Il profumo di fiori era inebriante, quasi stordente, avvolgeva la sala oscura illuminata soltanto da quei pochi raggi di sole che ancora filtravano attraverso le nubi oscure.
Un canto in latino echeggiava all'interno dell'edificio, vuoto e spento, circondato da candidi crisantemi che, nonostante in oriente fossero simbolo di gioia, in Italia si portavano ai defunti.
“Va bene così” aveva detto l'uomo, con voce rotta. “Sarà sia gioia che dolore.”
Il suo mantello nero poggiava sulle sue spalle con regalità, ricadendo sulle gambe e scivolando sul pavimento. Lo indossava in occasioni importanti e per cerimonie, non poteva non indossarlo in quel giorno spento.
Le mani erano congiunte, la fronte vi era poggiata sopra.
Pregava.
Aveva gli occhi gonfi di lacrime, per chissà quanto le aveva lasciate scorrere a fiotti.
La sua normale compostezza era stata incrinata, non riusciva più a trattenersi.
Era logico, era naturale.
Nel lungo scomparto in legno pregiato, dinanzi a lui, giaceva una splendida fanciulla vestita di bianco.
L'uomo, che era poggiato proprio su quella bara, pronunciava parole sconnesse osservando il viso della giovane che l'aveva lasciato.
Dopo due giorni di ansia e di ricerche l'aveva finalmente trovata.
Ma era ormai troppo tardi.
La donna al suo fianco si era accasciata, stanca, e l'uomo aveva insistito perchè andasse a riposarsi.
Non poteva che essere uno strazio ma i loro cuori soffrivano molto di più di qualche frase di condoglianze. Per due genitori era come se avessero perso un pezzo di cuore.
Si chiedeva perchè, in quel silenzio rotto solo dai cantici lontani.
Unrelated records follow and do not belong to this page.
(** * Binance futures testnet bot: the command facade and its form handlers

    A shallow embedding of [src/main.py]: the class [BasicBot] (constructor
    and five operations, each a [try]/[except] around one call on the
    exchange SDK client) and the two Streamlit form handlers that parse text
    fields and dispatch to the facade.

    Python values are the JSON-like values the SDK hands back; a [dict] is an
    association list in insertion order.  Effects are explicit: a computation
    yields the events it emitted (log records, calls on the SDK client, UI
    widgets) together with a returned value or a raised exception.  The SDK
    and the exchange are not part of the repository, so the behaviour of a
    client call is an input of the model. *)

From Stdlib Require Import ZArith List Bool Ascii String Lia SpecFloat.
Import ListNotations.

Local Open Scope string_scope.
Local Open Scope list_scope.

(** ** Text *)

Module Text.

Definition is_lower (c : ascii) : bool :=
  let n := nat_of_ascii c in (97 <=? n)%nat && (n <=? 122)%nat.

Definition is_upper (c : ascii) : bool :=
  let n := nat_of_ascii c in (65 <=? n)%nat && (n <=? 90)%nat.

Definition is_digit (c : ascii) : bool :=
  let n := nat_of_ascii c in (48 <=? n)%nat && (n <=? 57)%nat.

(** [str.upper] and [str.lower] on the ASCII letters; any other byte is
    left as it is (Python also maps the cased letters outside ASCII). *)
Definition upper_char (c : ascii) : ascii :=
  if is_lower c then ascii_of_nat (nat_of_ascii c - 32) else c.

Definition lower_char (c : ascii) : ascii :=
  if is_upper c then ascii_of_nat (nat_of_ascii c + 32) else c.

Fixpoint upper (s : string) : string :=
  match s with
  | EmptyString => EmptyString
  | String c r => String (upper_char c) (upper r)
  end.

Fixpoint lower (s : string) : string :=
  match s with
  | EmptyString => EmptyString
  | String c r => String (lower_char c) (lower r)
  end.



Fixpoint join (sep : string) (l : list string) : string :=
  match l with
  | [] => ""
  | [x] => x
  | x :: r => x ++ sep ++ join sep r
  end.

(** [needle in hay] for two strings. *)
Fixpoint contains (needle hay : string) : bool :=
  if prefix needle hay then true
  else match hay with
       | EmptyString => false
       | String _ r => contains needle r
       end.

Fixpoint chars (s : string) : list string :=
  match s with
  | EmptyString => []
  | String c r => String c EmptyString :: chars r
  end.

Definition digit_char (d : Z) : ascii := ascii_of_nat (48 + Z.to_nat d).

(** Decimal digits of a non-negative integer, most significant first. *)
Fixpoint digits_fuel (fuel : nat) (n : Z) (acc : string) : string :=
  match fuel with
  | O => acc
  | S k =>
      let acc' := String (digit_char (n mod 10)) acc in
      if (n <? 10)%Z then acc' else digits_fuel k (n / 10)%Z acc'
  end.

Definition digits (n : Z) : string :=
  digits_fuel (S (Z.to_nat (Z.log2 n))) n "".

(** [str(n)] for an [int]. *)
Definition of_Z (n : Z) : string :=
  if (n <? 0)%Z then "-" ++ digits (- n) else digits n.

Fixpoint zeros (n : nat) : string :=
  match n with
  | O => ""
  | S k => String "0" (zeros k)
  end.

End Text.

(** ** Numbers: [float] and the builtins [float()], [int()], [str()]

    A Python [float] is an IEEE 754 binary64 number, here a [spec_float]
    with 53 bits of precision and exponent bound 1024.  Text is read as
    ASCII: the digits and blanks outside ASCII that Python accepts as well
    are not recognised. *)

Module Num.

Local Open Scope Z_scope.

Definition prec : Z := 53.
Definition emax : Z := 1024.

Definition float_eqb (x y : spec_float) : bool :=
  match x, y with
  | S754_zero a, S754_zero b => Bool.eqb a b
  | S754_infinity a, S754_infinity b => Bool.eqb a b
  | S754_nan, S754_nan => true
  | S754_finite a m e, S754_finite b n f =>
      Bool.eqb a b && Pos.eqb m n && Z.eqb e f
  | _, _ => false
  end.

(** The binary64 number nearest to [(-1)^neg * m * 10^e] (ties to even). *)
Definition of_decimal (neg : bool) (m e : Z) : spec_float :=
  match m with
  | Zpos _ =>
      let num := m * 10 ^ Z.max e 0 in
      let den := 10 ^ Z.max (- e) 0 in
      SFdiv prec emax (S754_finite neg (Z.to_pos num) 0)
                      (S754_finite false (Z.to_pos den) 0)
  | _ => S754_zero neg
  end.

(** [x <= 0] for a float [x]: false on [nan]. *)
Definition le_zero (x : spec_float) : bool := SFleb x (S754_zero false).

(** *** Reading a number from text *)

Definition is_space (c : ascii) : bool :=
  let n := nat_of_ascii c in
  ((9 <=? n) && (n <=? 13) || (28 <=? n) && (n <=? 32))%nat.

Fixpoint lstrip (s : string) : string :=
  match s with
  | String c r => if is_space c then lstrip r else s
  | EmptyString => s
  end.

Fixpoint rstrip (s : string) : string :=
  match s with
  | EmptyString => EmptyString
  | String c r =>
      match rstrip r with
      | EmptyString => if is_space c then EmptyString else String c EmptyString
      | r' => String c r'
      end
  end.

Definition strip (s : string) : string := rstrip (lstrip s).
In quella chiesa che ormai era stata abbandonata dal sole, nascosto dietro le grigie nubi.
E piovve.
Lacrime del cielo.
“Stai piangendo anche tu, eh?” alzò il capo, osservando il soffitto a cupola ornato da affreschi d'epoca. “Ti capisco. Un pezzo di te ci ha lasciati.”
“Un pezzo di cielo.”
Il bruno si alzò, osservò il biancastro foglio, posizionato su una panca, che aveva incise le ultime frasi lasciate dalla ragazza.
L'aveva lasciato lì, incapace di capire il perchè: “Se non posso amarlo, se non posso avere un futuro, è meglio per tutti se io vado ora.”
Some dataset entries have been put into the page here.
(** * AtlasUtilities: rectangular mesh generation and NetCDF import

    A shallow embedding of [GenerateRectAtlasMesh.h] and
    [utils/AtlasFromNetcdf.cpp], and the properties of the two that the
    specification states.

    Conventions.
    - The containment predicate [TriangleInBB] only compares coordinates, so
      it is written over any coordinate type with the two comparisons
      [operator<] and [operator<=].  It is instantiated at IEEE binary64
      ([spec_float], where a comparison with a NaN is false) and at the real
      numbers.
    - The arithmetic of [AtlasMeshRect] is binary64 arithmetic: a finite
      [double] is the real number it denotes, and every operation of the
      source ([+], [-], [*], [/], [sqrt], a decimal literal) is the exact
      operation followed by the rounding [fl] to the nearest binary64, ties
      to even, subnormal numbers included (each operation is rounded to
      binary64 on its own, none is fused).  Infinities and NaN are not
      values of this model: a result beyond [DBL_MAX] is an overflow in the
      source, and the theorems that depend on the rounding bound their
      inputs so that every intermediate result stays far below it.
    - The unit conversion of the importer is computed on [spec_float] with
      the binary64 operations of the Standard Library, NaN and infinities
      included.
    - [int] and [idx_t] values are integers of [Z] and [size_t] values are
      natural numbers.  The conversions of a size to [int] wrap around, and
      so does the subtraction that turns a 1-based index into a 0-based one
      (it overflows at [INT_MIN] only, where the source is undefined; what
      is proved of its result excludes [INT_MIN]).  The products of [int]s
      are the mathematical ones.  Containers are lists. *)

From Stdlib Require Import Reals Lra Lia Psatz List ZArith String Bool Arith.
From Stdlib Require Import Floats.SpecFloat.
From Stdlib Require Import Permutation Sorted ROrderedType Zfloor.
Import ListNotations.

Set Implicit Arguments.

(** ** Coordinates *)

(** What the containment predicate needs of a coordinate type. [c0] is the
    value the model reads at an index outside an array (the source does not
    check indices). *)
Class Coord (T : Type) : Type := {
  c0 : T;
  cltb : T -> T -> bool;  (* operator< *)
  cleb : T -> T -> bool   (* operator<= *)
}.

(** [x > y] on the source's doubles. *)
Definition cgtb {T} `{Coord T} (x y : T) : bool := cltb y x.

(** The two mixed transitivity laws of [<] and [<=]. *)
Class CoordOrder (T : Type) {C : Coord T} : Prop := {
  leb_ltb_trans : forall a b c : T, cleb a b = true -> cltb b c = true -> cltb a c = true;
  ltb_leb_trans : forall a b c : T, cltb a b = true -> cleb b c = true -> cltb a c = true
}.

Arguments CoordOrder T {C}.

(** Transitivity of [<] alone. *)
Class CoordStrict (T : Type) {C : Coord T} : Prop := {
  ltb_trans : forall a b c : T, cltb a b = true -> cltb b c = true -> cltb a c = true
}.

Arguments CoordStrict T {C}.

(** IEEE binary64, as the source's [double]. *)
Definition binary64 : Type := spec_float.

#[export] Instance Coord_binary64 : Coord binary64 := {
  c0 := S754_zero false;
  cltb := SFltb;
  cleb := SFleb
}.

(** The binary64 value nearest to [m * 2^e]. *)
Definition b64 (m e : Z) : binary64 := binary_normalize 53 1024 m e false.

Definition Rltb (x y : R) : bool := if Rlt_dec x y then true else false.
Definition Rleb (x y : R) : bool := if Rle_dec x y then true else false.

#[export] Instance Coord_R : Coord R := {
  c0 := 0%R;
  cltb := Rltb;
  cleb := Rleb
}.

(** ** Doubles

    The finite binary64 numbers are the reals [m * 2^e] with [|m| < 2^53]
    and [e >= -1074].  [fl x] is the one nearest to [x], the one with an even
    [m] when two are as near: the result that an IEEE 754 operation returns
    for the exact result [x], as long as it does not overflow. *)

Definition bpow (e : Z) : R := powerRZ 2 e.

(** The integer nearest to [x], the even one of two. *)
Definition ZnearestE (x : R) : Z :=
  let f := Zfloor x in
  match Rcompare (x - IZR f) (/ 2) with
  | Lt => f
  | Eq => if Z.even f then f else (f + 1)%Z
  | Gt => (f + 1)%Z
  end.

(** The exponent [e] with [2^(e-1) <= |x| < 2^e]. *)
Definition mag (x : R) : Z := (Zfloor (ln (Rabs x) / ln 2) + 1)%Z.

(** The exponent of the last bit of the binary64 numbers around [x]: 53
    bits of precision, and no exponent below the subnormal one. *)
Definition cexp (x : R) : Z := Z.max (mag x - 53) (-1074).

Definition fl (x : R) : R :=
  (IZR (ZnearestE (x * bpow (- cexp x))) * bpow (cexp x))%R.

(** The unit roundoff and half the smallest subnormal number. *)
Definition u : R := bpow (-53).
Definition eta : R := bpow (-1075).

Definition format (x : R) : Prop :=
  exists m e : Z, x = (IZR m * bpow e)%R /\ (Z.abs m < 2 ^ 53)%Z /\ (-1074 <= e)%Z.

(** ** The mesh of [GenerateRectAtlasMesh.h]

    The part of [atlas::Mesh] that the generator reads and writes: the [xy]
    field of the nodes and the cell-to-node connectivity of the (triangle)
    cells. *)
Module Rect.

Section Generic.
Context {T : Type} `{Coord T}.

Definition Point : Type := (T * T)%type.

Record Mesh : Type := mkMesh {
  xy : list Point;                           (* mesh.nodes().xy() *)
  node_connectivity : list (nat * nat * nat) (* mesh.cells().node_connectivity() *)
}.

Definition nodes_size (mesh : Mesh) : nat := List.length (xy mesh).
Definition cells_size (mesh : Mesh) : nat := List.length (node_connectivity mesh).

(** [cellToNode(cellIdx, k)] for k = 0, 1, 2. *)
Definition cellToNode (mesh : Mesh) (cellIdx : nat) : nat * nat * nat :=
  nth cellIdx (node_connectivity mesh) (0, 0, 0)%nat.

(** The lambda [getXY] of [TriangleInBB]. *)
Definition getXY (mesh : Mesh) (nodeIdx : nat) : Point :=
  nth nodeIdx (xy mesh) (c0, c0).

(** The lambda [inBB] of [TriangleInBB]. *)
Definition inBB (bblo bbhi : Point) (x y : T) : bool :=
  cgtb x (fst bblo) && cgtb y (snd bblo) && cltb x (fst bbhi) && cltb y (snd bbhi).

Definition TriangleInBB (mesh : Mesh) (cellIdx : nat) (bblo bbhi : Point) : bool :=
  let '(node0, node1, node2) := cellToNode mesh cellIdx in
  let '(x0, y0) := getXY mesh node0 in
  let '(x1, y1) := getXY mesh node1 in
  let '(x2, y2) := getXY mesh node2 in
  inBB bblo bbhi x0 y0 || inBB bblo bbhi x1 y1 || inBB bblo bbhi x2 y2.

(** A cell index of the mesh whose three node indices are node indices of
    the mesh. *)
Definition valid_cell (mesh : Mesh) (cellIdx : nat) : Prop :=
  (cellIdx < cells_size mesh)%nat /\
  let '(node0, node1, node2) := cellToNode mesh cellIdx in
  (node0 < nodes_size mesh)%nat /\ (node1 < nodes_size mesh)%nat /\
  (node2 < nodes_size mesh)%nat.

(** The vertices of a cell, and a point strictly inside a box. *)
Definition cell_vertices (mesh : Mesh) (cellIdx : nat) : list Point :=
  let '(node0, node1, node2) := cellToNode mesh cellIdx in
  [getXY mesh node0; getXY mesh node1; getXY mesh node2].

Definition strictly_inside (bblo bbhi p : Point) : Prop :=
  (cltb (fst bblo) (fst p) = true /\ cltb (fst p) (fst bbhi) = true) /\
  (cltb (snd bblo) (snd p) = true /\ cltb (snd p) (snd bbhi) = true).

(** Box [(lo1, hi1)] lies in box [(lo2, hi2)], componentwise. *)
Definition box_in (lo1 hi1 lo2 hi2 : Point) : Prop :=
  cleb (fst lo2) (fst lo1) = true /\ cleb (snd lo2) (snd lo1) = true /\
  cleb (fst hi1) (fst hi2) = true /\ cleb (snd hi1) (snd hi2) = true.

End Generic.

Arguments Point T : clear implicits.
Arguments Mesh T : clear implicits.

(** A binary64 mesh of one triangle, (1,1) (3,1) (1,3), and two boxes, the
    first (0,0)-(2,2) inside the second (-1,-1)-(4,4). *)
Definition example_triangle : Mesh binary64 :=
  mkMesh [(b64 1 0, b64 1 0); (b64 3 0, b64 1 0); (b64 1 0, b64 3 0)] [(0, 1, 2)%nat].
Definition example_lo1 : Point binary64 := (b64 0 0, b64 0 0).
Definition example_hi1 : Point binary64 := (b64 2 0, b64 2 0).
Definition example_lo2 : Point binary64 := (b64 (-1) 0, b64 (-1) 0).
Definition example_hi2 : Point binary64 := (b64 4 0, b64 4 0).

(** ** [AtlasMeshRect] *)

Local Open Scope R_scope.

(** [std::numeric_limits<double>::max()], the largest finite binary64. *)
Definition DBL_MAX : R := (2 - / 2 ^ 52) * 2 ^ 1023.

(** The largest [int]. *)
Definition INT_MAX : Z := 2147483647%Z.

(** Modelled from the spec: [atlas::grid::LinearSpacing(start, end, N,
    endpoint)] is code of the Atlas library.  It yields [N] samples from
    [start] in equal steps, the step being [(end - start) / N] when the right
    endpoint is not included.  For the spacings of [AtlasMeshRect] the
    samples are the integers [0 .. N - 1], which are doubles. *)
Definition LinearSpacing (start end_ : R) (N : nat) (endpoint : bool) : list R :=
  let step := if endpoint then (end_ - start) / (INR N - 1) else (end_ - start) / INR N in
  map (fun i => start + INR i * step) (seq 0 N).

(** Index of lattice point (i, j) in a row-major lattice of rows of [nx]
    points. *)
Definition node_id (nx i j : nat) : nat := (j * nx + i)%nat.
“La colpa è mia. Soltanto mia.” il suo cuore era trafitto da mille lame, sembrava dovesse lasciare quel mondo da un momento all'altro.
Barcollava, mentre si avvicinava al viso della bella addormentata.
Le ferite erano state pulite, era stata lavata e profumava di giglio. I capelli castani erano ancora soffici, vestiva l'abito cerimoniale bianco che aveva ideato la sua guardiana della pioggia.
Nonostante sembrasse un angelo, candido e pulito, non riusciva a togliersi dalla mente il momento in cui l'aveva ritrovata, il giorno prima, in una lago scarlatto, sotto un precipizio dal quale si era presumibilmente lanciata.
Aveva abbandonato tutto per amore di un uomo che non c'era più e che, probabilmente, non avrebbe visto nemmeno in quel mondo dov'era ormai giunta.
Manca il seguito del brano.